Extract from the entries below, exactly as given, only the lines from the line containing "Section keeps." to the line containing "destruct res1; intros [= <- <-].", both lines included.

__________________________________________________

(* ===== verification/IntakeProofs.v ===== *)
(** * Passes over the journal

    The cursor file, and [recorder_step]: composition of the input, the modifiers
    and the recorder.  Every journal entry is stored, dropped by a modifier or
    still to come, and the groups' logs grow by exactly what was kept. *)
From S2P Require Import Prelude Bytes Crypto Segment SegmentImage SegmentScan SegmentWrite Models SegmentSpec.
From S2P Require Import Chunk Index CText Entry Store StoreProofs Json Boots BootsProofs Config ConfigProofs.
From S2P Require Import Modifiers ModifiersProofs Fallback FallbackProofs Retention RetentionProofs.
From S2P Require Import Writer WriterProofs Recorder RecorderProofs RecorderInv RecorderLogs Intake.

(** ** The cursor file *)
Lemma cstr_app_nul s rest : is_cstr s → cstr (s ++ 0 :: rest) = s.
Proof. induction 1 as [|b s Hb _ IH]; cbn [app cstr]; [done|]. destruct (Z.eqb_spec b 0); [done|]. by rewrite IH. Qed.

Lemma read_cursor_back cursor rest :
  is_cstr cursor → cursor ≠ [] → zlen cursor < RECORDER_CURSOR_MAX_BYTES →
  read_journal_cursor (Some (cursor ++ 0 :: rest)) = Some cursor.
Proof.
  intros Hc Hne Hl. unfold read_journal_cursor.
  assert (Hz : 0 < zlen cursor) by (destruct cursor as [|c cursor']; [done|]; rewrite zlen_cons; pose proof (zlen_nonneg cursor'); lia).
  assert (Ht : ∃ r, ztake RECORDER_CURSOR_MAX_BYTES (cursor ++ 0 :: rest) = cursor ++ 0 :: r).
  { rewrite ztake_app_ge by lia. unfold ztake. destruct (Z.to_nat (RECORDER_CURSOR_MAX_BYTES - zlen cursor)) as [|k] eqn:Hk; [lia|].
    by exists (take k rest). }
  destruct Ht as [r ->]. rewrite cstr_app_nul by done.
  destruct (Z.eqb_spec (zlen (cursor ++ 0 :: r)) 0) as [H|_].
  { rewrite zlen_app, zlen_cons in H. pose proof (zlen_nonneg r). lia. }
  assert (He : existsb (Z.eqb 0) (cursor ++ 0 :: r) = true) by (rewrite existsb_app; cbn; by rewrite orb_true_r).
  rewrite He. cbn [negb orb]. by destruct (Z.eqb_spec (zlen cursor) 0); [lia|].
Qed.

(** What a successful write leaves. *)
Lemma write_cursor_file io cursor file res file' :
  write_journal_cursor io cursor file = (res, file') → zlen cursor < RECORDER_CURSOR_MAX_BYTES →
  cu_parent io = true → cu_open io = true → cu_seek io = true → cu_written io = zlen cursor + 1 →
  ∃ rest, file' = Some (cursor ++ 0 :: rest).
Proof.
  intros H Hl Hp Ho Hs Hw. unfold write_journal_cursor in H.
  destruct (Z.ltb_spec RECORDER_CURSOR_MAX_BYTES (zlen cursor + 1)); [lia|]. rewrite Hp, Ho, Hs, Hw in H. cbn [orb negb] in H.
  rewrite Z.eqb_refl in H. cbn [negb] in H.
  rewrite (ztake_ge (zlen cursor + 1)) in H by (rewrite zlen_app, zlen_cons, zlen_nil; lia).
  unfold overwrite in H. rewrite <-app_assoc in H. cbn [app] in H.
  destruct (cu_regular io && negb (cu_ftruncate io)); [injection H as _ <-; by eexists|].
  injection H as _ <-. destruct (cu_regular io); [by exists []|by eexists].
Qed.

Lemma write_cursor_ok io cursor file file' :
  write_journal_cursor io cursor file = (Ok tt, file') →
  zlen cursor < RECORDER_CURSOR_MAX_BYTES ∧ cu_parent io = true ∧ cu_open io = true ∧ cu_seek io = true ∧
  cu_written io = zlen cursor + 1.
Proof.
  unfold write_journal_cursor. destruct (Z.ltb_spec RECORDER_CURSOR_MAX_BYTES (zlen cursor + 1)); [done|].
  destruct (cu_parent io), (cu_open io), (cu_seek io); cbn [orb negb]; try done.
  destruct (Z.eqb_spec (cu_written io) (zlen cursor + 1)); [|done]. intros _. split; [lia|done].
Qed.

(** The cursor file.  Once all bytes of a cursor and its terminator have been
    written over the old file, reading gives that cursor, whether or not the
    truncation, the sync and the close behind it succeed and whatever was in the
    file before; a write that stored nothing leaves what was read before. *)
Theorem cursor_round_trip io cursor file res file' :
  is_cstr cursor → cursor ≠ [] → write_journal_cursor io cursor file = (res, file') →
  (res = Ok tt ∨ zlen cursor < RECORDER_CURSOR_MAX_BYTES ∧ cu_parent io = true ∧ cu_open io = true ∧
     cu_seek io = true ∧ cu_written io = zlen cursor + 1 → read_journal_cursor file' = Some cursor) ∧
  (cu_written io <= 0 → read_journal_cursor file' = read_journal_cursor file).
Proof.
  intros Hc Hne H. split.
  - intros Hcase. assert (Hall : zlen cursor < RECORDER_CURSOR_MAX_BYTES ∧ cu_parent io = true ∧ cu_open io = true ∧
      cu_seek io = true ∧ cu_written io = zlen cursor + 1)
      by (destruct Hcase as [->|?]; [by eapply write_cursor_ok|done]).
    destruct Hall as (Hl & ? & ? & ? & ?). destruct (write_cursor_file _ _ _ _ _ H) as [rest ->]; [done..|].
    by apply read_cursor_back.
  - intros Hw. unfold write_journal_cursor in H.
    destruct (_ || negb (cu_open io)); [by injection H as _ <-|].
    assert (Hd : read_journal_cursor (Some (default [] file)) = read_journal_cursor file) by by destruct file.
    destruct (cu_seek io); cbn [negb] in H; [|by injection H as _ <-].
    destruct (Z.eqb_spec (cu_written io) (zlen cursor + 1)); [pose proof (zlen_nonneg cursor); lia|]. cbn [negb] in H.
    injection H as _ <-. unfold overwrite, ztake. replace (Z.to_nat (cu_written io)) with O by lia. exact Hd.
Qed.

(** ** What a submission leaves alone *)
Section keeps.
Context `{RX : RegexLib} `{W : WriterLib} `{J : Jansson}.

Record keeps (r r' : Recorder) : Prop := {
  kp_config : r_config r' = r_config r;
  kp_next : is_u64 (r_next_segment_seq r) → is_u64 (r_next_segment_seq r');
}.
Lemma keeps_refl r : keeps r r.
Proof. by split. Qed.
Lemma keeps_trans r1 r2 r3 : keeps r1 r2 → keeps r2 r3 → keeps r1 r3.
Proof. intros [E1 N1] [E2 N2]. split; [congruence|auto]. Qed.

Lemma close_writer_keeps io ck i w reason r res r' :
  recorder_close_writer io ck i w reason r = (res, r') → keeps r r'.
Proof.
  unfold recorder_close_writer. destruct (writer_close_segment _ _ _ w) as [res1 w'].
  destruct res1; intros [= <- <-].
  - match goal with |- keeps _ (run_retention ?f ?b ?x) => destruct (run_retention_writers f b x) as (_ & Hc & _ & Hn) end.
    split; [rewrite Hc; by destruct (pw_open w)|rewrite Hn; by destruct (pw_open w)].
  - split; by destruct (pw_open w).
Qed.

Lemma create_keeps io ck e r w res r' w' : create_segment io ck e r w = (res, r', w') → keeps r r'.
Proof.
  unfold create_segment. destruct (op_fopen io); [|by intros [= _ <- _]].
  destruct (rbind _ _) as [[enc0 dict]|]; [|by intros [= _ <- _]].
  destruct (segment_write_header _ _ _ _ _) as [[[rh fp] enc] draw]. destruct rh; [|by intros [= _ <- _]].
  destruct (index_writer_open _ _ _); [|by intros [= _ <- _]].
  destruct (rbind _ _); [|by intros [= _ <- _]]. by destruct (op_fsync_dir io); intros [= _ <- _].
Qed.

Lemma open_keeps io ck e r w res r' w' : writer_open_segment io ck e r w = (res, r', w') → keeps r r'.
Proof.
  unfold writer_open_segment. destruct (op_mkdir io); [|intros [= _ <- _]; apply keeps_refl].
  destruct (persist_next_segment_seq _ _ _ _) as [rp st].
  assert (H1 : keeps r (set_store st (set_seq (u64 (r_next_segment_seq r + 1)) r))) by (split; [done|intros; apply u64_range]).
  destruct rp; [|by intros [= _ <- _]]. intros H%create_keeps. by eapply keeps_trans.
Qed.

Lemma ensure_keeps io ck e r res r' : recorder_ensure_writer io ck e r = (res, r') → keeps r r'.
Proof.
  assert (Hopen : ∀ i r res r', ensure_open io ck e i r = (res, r') → keeps r r').
  { intros i r1 res1 r1'. unfold ensure_open. destruct (r_writers r1 !! i) as [w|]; [|intros [= _ <-]; apply keeps_refl].
    destruct (pw_open w); [intros [= _ <-]; apply keeps_refl|].
    destruct (writer_open_segment _ _ _ _ _) as [[res2 r2] w2] eqn:Ho. intros [= _ <-]. apply open_keeps in Ho.
    eapply keeps_trans; [exact Ho|]. by split. }
  unfold recorder_ensure_writer. destruct (priority_group _ _) as [i|]; [|intros [= _ <-]; apply keeps_refl].
  destruct (r_writers r !! i) as [w|]; [|intros [= _ <-]; apply keeps_refl].
  destruct (decide _); [apply Hopen|].
  destruct (recorder_close_writer _ _ _ _ _ _) as [[[]|] r1] eqn:Hc; [|intros [= _ <-]; by eapply close_writer_keeps].
  intros H. eapply keeps_trans; [by eapply close_writer_keeps|by eapply Hopen].
Qed.

Lemma submit_keeps io ck e r res r' : recorder_submit_entry io ck e r = (res, r') → keeps r r'.
Proof.
  unfold recorder_submit_entry. destruct (priority_group _ _) as [i|]; [|intros [= _ <-]; apply keeps_refl].
  destruct (recorder_ensure_writer io ck e r) as [[[]|] r1] eqn:He; [|intros [= _ <-]; by eapply ensure_keeps].
  apply ensure_keeps in He. destruct (r_writers r1 !! i) as [w|]; [|by intros [= _ <-]].
  destruct (append_entry e w) as [w1|]; [|by intros [= _ <-]].
  destruct (if pw_count w1 =? CHUNK_SIZE then _ else _) as [rf w2].
  assert (H2 : keeps r (set_store (publish (ck_time ck) w2 (r_store r1)) (set_writer i w2 r1)))
    by (eapply keeps_trans; [exact He|]; by split).
  destruct rf; [|by intros [= _ <-]]. destruct (_ <=? _); [|by intros [= _ <-]].
  intros H%close_writer_keeps. by eapply keeps_trans.
Qed.

Lemma reclaim_keeps io pr req r : keeps r (reclaim io pr req r).2 ∧ r_writers (reclaim io pr req r).2 = r_writers r.
Proof. unfold reclaim. destruct (retention_reclaim_lower_priority _ _ _ _ _ _ _ _ _) as [[b st] rem]. split; [by split|done]. Qed.

(** The state that the first attempt at an entry starts from. *)
Definition room_made (io : RecoveryIo) (entry : LogEntry) (r : Recorder) : Recorder :=
  let min_free := cfg_min_free_bytes (r_config r) in
  let required := if recorder_segment_limit r <? min_free then min_free else recorder_segment_limit r in
  if min_free =? 0 then r else (reclaim io (le_priority entry) required r).2.

Lemma recovery_first io ck e r r' :
  recorder_submit_entry (ry_first io) ck e (room_made io e r) = (Ok tt, r') →
  recorder_submit_entry_with_recovery io ck e r = (Ok tt, r').
Proof. unfold recorder_submit_entry_with_recovery, room_made. cbv zeta. by intros ->. Qed.

Lemma room_made_same io e r : keeps r (room_made io e r) ∧ r_writers (room_made io e r) = r_writers r.
Proof. unfold room_made. cbv zeta. destruct (_ =? 0); [split; [apply keeps_refl|done]|apply reclaim_keeps]. Qed.

Lemma persist_boots_same `{RM : !RegexMatch RX} io n b r :
  keeps r (persist_new_boots io n b r) ∧ r_writers (persist_new_boots io n b r) = r_writers r.
Proof. unfold persist_new_boots. cbv zeta. destruct (_ =? n); (split; [by split|done]). Qed.
End keeps.

(** ** Passing over the journal *)
Section pass.
Context `{RX : RegexLib} `{RM : !RegexMatch RX} `{W : WriterLib} `{J : Jansson}.

(** What becomes of a journal entry: [Stored entry first] was accepted by the
    recorder, at the first attempt or after room was made; [Refused] was not;
    [Failed] is an entry whose modifiers failed. *)
Inductive Outcome :=
  | Stored (entry : LogEntry) (first : bool)
  | Refused (entry : LogEntry)
  | Dropped
  | Failed.

Definition outcome (io : StepIo) (ck : Clock) (j : JournalEntry) (it : Intake) : Outcome :=
  let '(result, entry, _, it1) := prepare_entry io j it in
  match result with
  | MOD_ERROR => Failed
  | MOD_DROP => Dropped
  | MOD_KEEP =>
      match (recorder_submit_entry_with_recovery (se_recovery io) ck entry (it_recorder it1)).1 with
      | Ok _ => Stored entry
          match (recorder_submit_entry (ry_first (se_recovery io)) ck entry
                   (room_made (se_recovery io) entry (it_recorder it1))).1 with Ok _ => true | Err _ => false end
      | Err _ => Refused entry
      end
  end.

(** The entries of a pass with their outcomes, in order; the last one may be the
    one that ended it. *)
Fixpoint loop_trace (n : nat) (ios : nat → StepIo) (ck : Clock) (it : Intake) : list (JournalEntry * Outcome) :=
  match n with
  | O => []
  | S n' =>
      match next_entry it with
      | None => []
      | Some (j, it0) =>
          (j, outcome (ios O) ck j it0) ::
          let '(go_on, it1, _) := step_entry (ios O) ck j it0 in
          if go_on then loop_trace n' (ios ∘ S) ck it1 else []
      end
  end.
Definition pass_trace (ios : nat → StepIo) (ck : Clock) (it : Intake) : list (JournalEntry * Outcome) :=
  loop_trace (Z.to_nat CHUNK_SIZE) ios ck it.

__________________________________________________

• [ANSWER BELOW]:
Section keeps.
Context `{RX : RegexLib} `{W : WriterLib} `{J : Jansson}.

Record keeps (r r' : Recorder) : Prop := {
  kp_config : r_config r' = r_config r;
  kp_next : is_u64 (r_next_segment_seq r) → is_u64 (r_next_segment_seq r');
}.
Lemma keeps_refl r : keeps r r.
Proof. by split. Qed.
Lemma keeps_trans r1 r2 r3 : keeps r1 r2 → keeps r2 r3 → keeps r1 r3.
Proof. intros [E1 N1] [E2 N2]. split; [congruence|auto]. Qed.

Lemma close_writer_keeps io ck i w reason r res r' :
  recorder_close_writer io ck i w reason r = (res, r') → keeps r r'.
Proof.
  unfold recorder_close_writer. destruct (writer_close_segment _ _ _ w) as [res1 w'].
  destruct res1; intros [= <- <-].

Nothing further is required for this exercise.